(** * Crypto market database: import pipeline and derived metrics

    A shallow embedding of [src/database.py]: the SQLite store with its three
    tables, the CSV importers, the per-asset metrics computation on binary64
    floats, the verification stage and [main].  Numbers are Rocq's primitive
    floats (IEEE 754 binary64, the type pandas and SQLite REAL use), so the
    arithmetic of [pct_change] and of the rolling variance is the one the
    program performs; the real numbers appear only where exact arithmetic
    is meant. *)

From Stdlib Require Import Reals Lra.
From Stdlib Require Import ZArith List Bool Lia String Ascii Uint63 Floats.
From Stdlib Require Import Sorted Permutation.
Import ListNotations.

Local Open Scope string_scope.
Local Open Scope list_scope.

(** ** Configuration *)

Definition DB_PATH : string := "data/crypto_market.db".
Definition SCHEMA_PATH : string := "sql/schema.sql".
Definition RAW_DATA_DIR : string := "data/raw".

(** ** Exceptions and results *)

Inductive exn : Type :=
| FileNotFoundError (path : string)   (* [open] / [pd.read_csv] on a missing file *)
| MalformedInput (path : string)      (* ParserError, KeyError or ValueError on a bad CSV *)
| IntegrityError (table : string)     (* sqlite3.IntegrityError: a UNIQUE / PRIMARY KEY conflict *)
| TypeError.                          (* [str.join] on an item that is not a str *)

Inductive result (A : Type) : Type :=
| Ok (a : A)
| Raise (e : exn).
Arguments Ok {A} a.
Arguments Raise {A} e.

(** ** Rows *)

(** A calendar date, as its day number; the ISO text SQLite stores orders
    the same way. *)
Definition date := Z.

(** The columns of [crypto_info.csv] that the importer selects, as
    [pd.read_csv] returns them.  A symbol or name cell that pandas does not
    read as text (an empty cell, or one of its markers of a missing value
    such as NA) is [None]; ids are text. *)
Record CryptoInfo : Type := {
  id : string;
  symbol : option string;
  name : option string
}.

(** The columns of [price_history.csv] that the importer selects, the date
    already parsed by [pd.to_datetime(...).dt.date]. *)
Record RawPrice : Type := {
  r_crypto_id : string;
  r_date : date;
  price : float;
  r_market_cap : float;
  volume : float
}.

(** A row of the assets table; a missing symbol or name is stored as
    NULL. *)
Record Cryptocurrency : Type := {
  crypto_id : string;
  c_symbol : option string;
  c_name : option string
}.

Record PriceRow : Type := {
  ph_crypto_id : string;
  ph_date : date;
  price_usd : float;
  market_cap : float;
  total_volume : float
}.

(** A row of the metrics table; [None] is SQL NULL. *)
Record MetricRow : Type := {
  m_crypto_id : string;
  m_date : date;
  daily_return : option float;
  volatility_7d : option float;
  volatility_30d : option float;
  volume_change_24h : option float
}.

(** ** The store *)

Record Store : Type := {
  cryptocurrencies : list Cryptocurrency;
  price_history : list PriceRow;
  metrics : list MetricRow
}.

(** Modelled from the spec: sql/schema.sql is not among the sources; run on
    a new database file, the script creates the three tables (and the view
    over them) with no row. *)
Definition empty_store : Store :=
  {| cryptocurrencies := []; price_history := []; metrics := [] |}.

(** A CSV file under [RAW_DATA_DIR]. *)
Inductive csv_file (R : Type) : Type :=
| Missing
| Malformed
| Table (rows : list R).
Arguments Missing {R}.
Arguments Malformed {R}.
Arguments Table {R} rows.

(** The files the program touches: the database file (absent, or holding a
    store), the schema script, and the two raw CSV files. *)
Record World : Type := {
  db_file : option Store;
  schema_sql : bool;
  crypto_info_csv : csv_file CryptoInfo;
  price_history_csv : csv_file RawPrice
}.

Definition set_db (w : World) (d : option Store) : World :=
  {| db_file := d;
     schema_sql := schema_sql w;
     crypto_info_csv := crypto_info_csv w;
     price_history_csv := price_history_csv w |}.
(* ===== verification/TurnDispatcher.v ===== *)
(** * TurnDispatcher: the per-session turn queue

    Models src/internal/apps/balda/actors/turn_dispatcher.go with the task types
    of src/internal/apps/balda/appports/turns.go.  A [lane] is one
    [sessionTurnQueue] with its worker goroutine: the queue fields, the heap of
    [queuedTurn] objects the queue's pointers refer to (a pointer is a number,
    allocated in admission order), the worker's program point and the log of
    values sent on result channels.  Every critical section of the dispatcher's
    mutex is one function; [lane_step] and [step] interleave them freely. *)

From Stdlib Require Import ZArith Lia Ascii String.
From stdpp Require Import base numbers list gmap strings.
From S2P Require Import Prelude.
From S2P Require Import GoStrings.
From S2P Require Import TurnCommand.

Local Open Scope string_scope.
Local Open Scope list_scope.
Local Open Scope Z_scope.

Definition perSessionQueueLimit : Z := 20.
Definition terminalReplacementLimit : Z := 32.

Definition ErrTurnQueueFull : error := ErrSentinel "turn queue is full".
Definition ErrTurnReplacementPending : error := ErrSentinel "session replacement is pending".
Definition ErrTurnReplacementConflict : error :=
  ErrSentinel "session replacement conflicts with prior input".
Definition ErrTurnReplacementFailed : error := ErrSentinel "session replacement failed".

(** ** Tasks.  A callback is present or nil; what it returns is chosen by the
    environment when the worker runs it. *)
Record TurnTask := mkTask {
  tk_SessionID : string; tk_Run : bool; tk_SessionTurn : option SessionTurnPayload }.

Record ReplacementTask := mkReplacement {
  rt_SessionID : string; rt_OperationID : string; rt_InputHash : string; rt_Run : bool }.

#[export] Instance ReplacementTask_eq_dec : EqDecision ReplacementTask.
Proof. solve_decision. Defined.

(** The result of a callback: it returns an error value (nil is [None]) or panics. *)
Inductive outcome := Returned (err : option error) | Panicked.

Definition context_Background : nat := 0%nat.

(** ** Queue objects *)
Record queuedTurn := mkTurn {
  t_ctx : nat;
  t_turn : option SessionTurnPayload;
  t_result : bool;                      (* the result channel is not nil *)
  t_constituents : list nat;
  t_replacement : option ReplacementTask }.

Record replacementResult := mkReplacementResult {
  rr_inputHash : string; rr_err : option error }.

Record sessionTurnQueue := mkQueue {
  pending : list nat;
  running : bool;
  runningTurn : option nat;
  startedAt : Z;
  inFlightCancel : bool;                (* the cancel function is not nil *)
  wakeCh : bool;                        (* the one-slot channel holds a signal *)
  replacement : option nat;
  terminalReplacements : gmap string replacementResult;
  terminalOrder : list string }.

(** Program points of [sessionWorker]: about to take the lock in [nextTask], in
    its [select], before the check of the run context (its parent context and
    whether its own cancel function was called), inside the callback, between
    unlocking and [completeTurn], returned. *)
Inductive phase :=
  | Checking
  | Waiting
  | Starting (t : nat) (parent : nat) (cancelled : bool)
  | Running (t : nat) (parent : nat) (cancelled : bool)
  | Completing (t : nat) (err : option error)
  | Exited.

#[export] Instance phase_eq_dec : EqDecision phase.
Proof. solve_decision. Defined.

Record lane := mkLane {
  l_queue : sessionTurnQueue;
  l_turns : gmap nat queuedTurn;
  l_next : nat;
  l_results : list (nat * option error);
  l_phase : phase }.

(** A channel returned to the caller: a turn's own channel, or the closed
    channel of [completedTurnResult]. *)
Inductive channel := ChTurn (t : nat) | ChDone (err : option error).

(** ** Field updates *)
Definition set_pending (p : list nat) (q : sessionTurnQueue) : sessionTurnQueue :=
  mkQueue p (running q) (runningTurn q) (startedAt q) (inFlightCancel q) (wakeCh q)
    (replacement q) (terminalReplacements q) (terminalOrder q).
Definition set_wake (w : bool) (q : sessionTurnQueue) : sessionTurnQueue :=
  mkQueue (pending q) (running q) (runningTurn q) (startedAt q) (inFlightCancel q) w
    (replacement q) (terminalReplacements q) (terminalOrder q).
Definition set_replacement (r : option nat) (q : sessionTurnQueue) : sessionTurnQueue :=
  mkQueue (pending q) (running q) (runningTurn q) (startedAt q) (inFlightCancel q) (wakeCh q)
    r (terminalReplacements q) (terminalOrder q).
Definition set_terminal (m : gmap string replacementResult) (o : list string)
    (q : sessionTurnQueue) : sessionTurnQueue :=
  mkQueue (pending q) (running q) (runningTurn q) (startedAt q) (inFlightCancel q) (wakeCh q)
    (replacement q) m o.
Definition set_running (r : bool) (t : option nat) (at_ : Z) (c : bool)
    (q : sessionTurnQueue) : sessionTurnQueue :=
  mkQueue (pending q) r t at_ c (wakeCh q) (replacement q) (terminalReplacements q)
    (terminalOrder q).

Definition with_queue (f : sessionTurnQueue → sessionTurnQueue) (l : lane) : lane :=
  mkLane (f (l_queue l)) (l_turns l) (l_next l) (l_results l) (l_phase l).
Definition with_phase (p : phase) (l : lane) : lane :=
  mkLane (l_queue l) (l_turns l) (l_next l) (l_results l) p.
Definition with_turns (m : gmap nat queuedTurn) (l : lane) : lane :=
  mkLane (l_queue l) m (l_next l) (l_results l) (l_phase l).

Definition set_turn (t : nat) (turn : queuedTurn) (l : lane) : lane :=
  with_turns (<[t := turn]> (l_turns l)) l.

(** Allocate a [queuedTurn] object. *)
Definition alloc (turn : queuedTurn) (l : lane) : lane * nat :=
  (mkLane (l_queue l) (<[l_next l := turn]> (l_turns l)) (S (l_next l)) (l_results l) (l_phase l),
   l_next l).

Definition add_constituent (c : nat) (turn : queuedTurn) : queuedTurn :=
  mkTurn (t_ctx turn) (t_turn turn) (t_result turn) (t_constituents turn ++ [c])
    (t_replacement turn).
Definition set_payload (p : option SessionTurnPayload) (turn : queuedTurn) : queuedTurn :=
  mkTurn (t_ctx turn) p (t_result turn) (t_constituents turn) (t_replacement turn).
Definition set_ctx (c : nat) (turn : queuedTurn) : queuedTurn :=
  mkTurn c (t_turn turn) (t_result turn) (t_constituents turn) (t_replacement turn).
Definition close_result (turn : queuedTurn) : queuedTurn :=
  mkTurn (t_ctx turn) (t_turn turn) false (t_constituents turn) (t_replacement turn).
Definition clear_constituents (turn : queuedTurn) : queuedTurn :=
  mkTurn (t_ctx turn) (t_turn turn) (t_result turn) [] (t_replacement turn).

Definition newQueue : sessionTurnQueue :=
  mkQueue [] false None 0 false false None ∅ [].
Definition newLane : lane := mkLane newQueue ∅ 0 [] Checking.

(** ** Deduplication and steering *)
Definition turnDedupeKey (payload : option SessionTurnPayload) : string :=
  match payload with
  | None => ""
  | Some p =>
      let key := TrimSpace (st_DedupeKey p) in
      if negb (bool_decide (key = "")) then key
      else if 0 <? st_MessageID p then "msg:" +:+ Sprint_d (st_MessageID p)
      else ""
  end.

(** The dedupe key of the object a pointer refers to. *)
Definition key_of (l : lane) (t : nat) : string :=
  match l_turns l !! t with None => "" | Some turn => turnDedupeKey (t_turn turn) end.

Definition batchContainsConstituent (l : lane) (batch : nat) (dedupeKey : string) : bool :=
  match l_turns l !! batch with
  | None => false
  | Some turn =>
      negb (bool_decide (dedupeKey = "")) &&
      (bool_decide (turnDedupeKey (t_turn turn) = dedupeKey) ||
       existsb (λ c, bool_decide (key_of l c = dedupeKey)) (t_constituents turn))
  end.

Definition isSteeringCandidate (payload : SessionTurnPayload) : bool :=
  (0 <? st_MessageID payload) && (0 <? st_ReplyToMessageID payload) &&
  negb (bool_decide (TrimSpace (st_RequesterUserID payload) = "")).

(** [slices.Contains] on message identifiers. *)
Definition contains_id (ids : list Z) (id : Z) : bool := existsb (Z.eqb id) ids.

Definition steeringAnchorMessageIDs (payload : SessionTurnPayload) : list Z :=
  let ids := if 0 <? st_MessageID payload then [st_MessageID payload] else [] in
  fold_left (λ ids msg,
    if (0 <? sm_MessageID msg) && negb (contains_id ids (sm_MessageID msg))
    then ids ++ [sm_MessageID msg] else ids) (st_SteeringMessages payload) ids.

Definition matchesRunningSteering (runningPayload : option SessionTurnPayload)
    (incoming : SessionTurnPayload) : bool :=
  match runningPayload with
  | None => false
  | Some r =>
      negb (bool_decide (TrimSpace (st_RequesterUserID r) = "")) &&
      negb (bool_decide (TrimSpace (st_RequesterUserID incoming) = "")) &&
      bool_decide (st_ArchiveID r = st_ArchiveID incoming) &&
      bool_decide (TrimSpace (st_RequesterUserID r) = TrimSpace (st_RequesterUserID incoming)) &&
      contains_id (steeringAnchorMessageIDs r) (st_ReplyToMessageID incoming)
  end.

Definition steeringMessageFromPayload (p : SessionTurnPayload) : SteeringMessage :=
  mkSteeringMessage (st_Attachments p) (st_ArchiveID p) (st_DedupeKey p) (st_MessageID p)
    (st_ReplyToMessageID p) (TrimSpace (st_RequesterUserID p)) (TrimSpace (st_ReceivedAt p))
    (TrimSpace (st_Text p)).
□ □ □
◆ TASK TO COMPLETE ◆
Copy the records above exactly, beginning at the line that contains "mutex is one" and stopping after the line that contains "Definition ErrTurnReplacementFailed : error".

◆ TASK RESULT ◆
    mutex is one function; [lane_step] and [step] interleave them freely. *)

From Stdlib Require Import ZArith Lia Ascii String.
From stdpp Require Import base numbers list gmap strings.
From S2P Require Import Prelude.
From S2P Require Import GoStrings.
From S2P Require Import TurnCommand.

Local Open Scope string_scope.
Local Open Scope list_scope.
Local Open Scope Z_scope.

Definition perSessionQueueLimit : Z := 20.
Definition terminalReplacementLimit : Z := 32.

Definition ErrTurnQueueFull : error := ErrSentinel "turn queue is full".
Definition ErrTurnReplacementPending : error := ErrSentinel "session replacement is pending".
Definition ErrTurnReplacementConflict : error :=
  ErrSentinel "session replacement conflicts with prior input".
Definition ErrTurnReplacementFailed : error := ErrSentinel "session replacement failed".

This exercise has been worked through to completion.